A quick history of Influencer Marketing
Google prefers it too
A Lot of talent agencies and multi-channel networks popped up in the blink of an eye during this time. They worked with the most recognizable influencers on the Internet and helped them to co-operate with brands who were seeking for a new quality of advertising.
In 2016, Google launched Google Preferred advertising program aimed for the advertisers who wanted to cooperate with the biggest vloggers on YouTube. Pre-roll ad format, interest segmentation and close fits to the chosen target groups were pretty successful (if we don’t count i.e. PewDiePie anti-semitic scandal), but – there was a one huge downside.
Those advertisements were really expensive – see Lilly Singh’s cooperation with Coca-Cola or Michelle Phan’s contract with Lancome – so not every brand could use it. Moreover, big Influencer Stars didn’t have the engagement rates you might imagine. To be honest, they were quite poor.

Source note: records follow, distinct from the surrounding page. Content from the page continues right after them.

(** The options of [redis.NewClusterClient], or an error. *)
(* [databases/redisdb/cluster.go:131-227] newRedisCluster *)
Definition newRedisCluster (clusterConf : option RedisClusterConf) : ClusterOptions + string :=
  match clusterConf with
  | None => inr "redisClusterConf is nil"
  | Some c =>
      if decide (Addrs c = []) then inr "addrs not set" else
      inl (mkOptions (Addrs c)
        (pos_or (i64 (DialTimeout c * Millisecond)) Second)
        (neg_or (i64 (ReadTimeout c * Millisecond)) Second)
        (neg_or (i64 (WriteTimeout c * Millisecond)) Second)
        (pos_or (PoolSize c) 100)
        (neg_or (i64 (PoolTimeout c * Millisecond)) Second)
        (if MinIdleConns c <? 0 then 0 else MinIdleConns c)
        (pos_or (i64 (IdleTimeout c * Second)) (30 * Minute))
        (neg_or (i64 (IdleCheckFrequency c * Second)) (30 * Minute))
        (if MaxRedirects c =? 0 then 3 else MaxRedirects c)
        (1 * Millisecond) (10 * Millisecond) (Password c))
  end.

(** ** The client *)

(** What [reportPerf] tells the performance counters, the goroutine's data and the
    log. *)
Inductive pevent : Type :=
| PcIncr (key : string) (n : Z) | PcCost (key : string) (cost : Z) | PcCostFail (key : string) (n : Z)
| GlIncr (key : string) (n : Z) | GlIncrCost (key : string) (cost : Z)
| LogWarn (what : string) | LogInfo (what : string).

Section client.
Context {R : Type}.
(** The time, which passes with the server's work. *)
Variable now : R -> Z.
(** The server, as seen through the library: one command, and a pipeline, whose
    [Exec] gives the replies in order and the first error. *)
Variable exec : forall A, cmd A -> M R (A * option err).
Variable pipe : forall A, list (cmd A) -> M R (list (A * option err) * option err).
Arguments exec {A}.
Arguments pipe {A}.
(** [getScriptSha]'s hash: the hexadecimal SHA-1 of a string. *)
Variable sha1_hex : string -> string.

(** [redisCluster] is nil before [Start]; [clusterClient] may be nil. *)
Record W : Type := mkW {
  server : R; redisCluster : option (string * bool); perf : list pevent
}.

Definition emit (e : pevent) : M W unit :=
  modify (fun w => mkW (server w) (redisCluster w) (perf w ++ [e])).

Definition on_server {A} (m : M R A) : M W A := fun w =>
  match m (server w) with (r, s) => (r, mkW s (redisCluster w) (perf w)) end.

Definition call {A} (c : cmd A) : M W (A * option err) := on_server (exec c).
Definition pipeline {A} (cs : list (cmd A)) : M W (list (A * option err) * option err) :=
  on_server (pipe cs).

(** The cluster's name and whether it has a client. *)
(* [databases/redisdb/cluster.go:287-289] getClusterClient *)
Definition getClusterClient : M W (string * bool) :=
  w ← get;
  match redisCluster w with
  | None => panic "nil pointer dereference"
  | Some c => mret c
  end.

Definition when (b : bool) (m : M W unit) : M W unit := if b then m else mret tt.

(** Errors that count as failures. *)
Definition is_failure (e : option err) : bool :=
  match e with
  | None | Some RedisNil | Some ErrNil => false
  | Some e => negb (contains "WRONGTYPE Operation" (Error e))
  end.

Definition is_wrongtype (e : option err) : bool :=
  match e with
  | None | Some RedisNil | Some ErrNil => false
  | Some e => contains "WRONGTYPE Operation" (Error e)
  end.

(* [databases/redisdb/cluster.go:291-339] reportPerf *)
Definition reportPerf (clusterName cmdName : string) (sTime : Z) (e : option err) : M W unit :=
  w ← get;
  let cost := time_Sub (now (server w)) sTime in
  let ms := Z.quot cost Millisecond in
  _ ← (if bool_decide (cmdName ∈ ["MGet"; "MSet"; "MDel"]) then
         _ ← when (60 <? ms)
               (_ ← emit (PcIncr ("redis_cluster_" +:+ ToLower cmdName +:+ "_slow_count") 1);
                when (200 <? ms) (emit (LogWarn "redisCluster slow")));
         emit (PcCost ("rediscluster,name=" +:+ clusterName +:+ ",cmd=" +:+
                       "redis_cluster_cmd_" +:+ ToLower cmdName) cost)
       else
         _ ← when (20 <? ms)
               (_ ← emit (PcIncr "redis_cluster_common_slow_count" 1);
                when (100 <? ms) (emit (LogWarn "redisCluster slow")));
         emit (PcCost ("redisCluster,name=" +:+ clusterName +:+ ",cmd=" +:+
                       "redis_cluster_cmd_normal") cost));
  _ ← emit (GlIncr "redisCluster_call" 1);
  _ ← emit (GlIncrCost "redisCluster_cost" cost);
  if is_wrongtype e then emit (LogInfo "RedisCluster call fail")
  else when (is_failure e)
         (_ ← emit (PcCostFail ("rediscluster,name=" +:+ clusterName) 1);
          _ ← emit (GlIncr "redisCluster_call_fail" 1);
          emit (LogWarn "RedisCluster call fail")).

Celebrities? So last Millenia…
At the same time, Facebook launched the system of recommendations for places, restaurants and businesses. Thanks to this, FB could start selling products via its own platform. Also campaigns like #Readtolead started engaging people to endorse items and recommend them to their friends and followers.
In 2016 also Southest Airlines conducted the campaign #SouthwestPassport, engaging slightly less-known influencers. Marriot, on the other hand, has embraced some Millennials, and let them take over its Snapchat company profile for a month. Both campaigns were a huge success and got a really good market response.
This was when indaHash saw a big potential among so-called mid-tier influencers (1000 – 100 000 followers) and created an international technology platform that automates content marketing campaigns with them on Instagram, Facebook and Snapchat.
Its success is clear through its growth with over 300k influencers cross 70 global markets working on campaigns for the likes of Coca Cola, Google and McDonalds.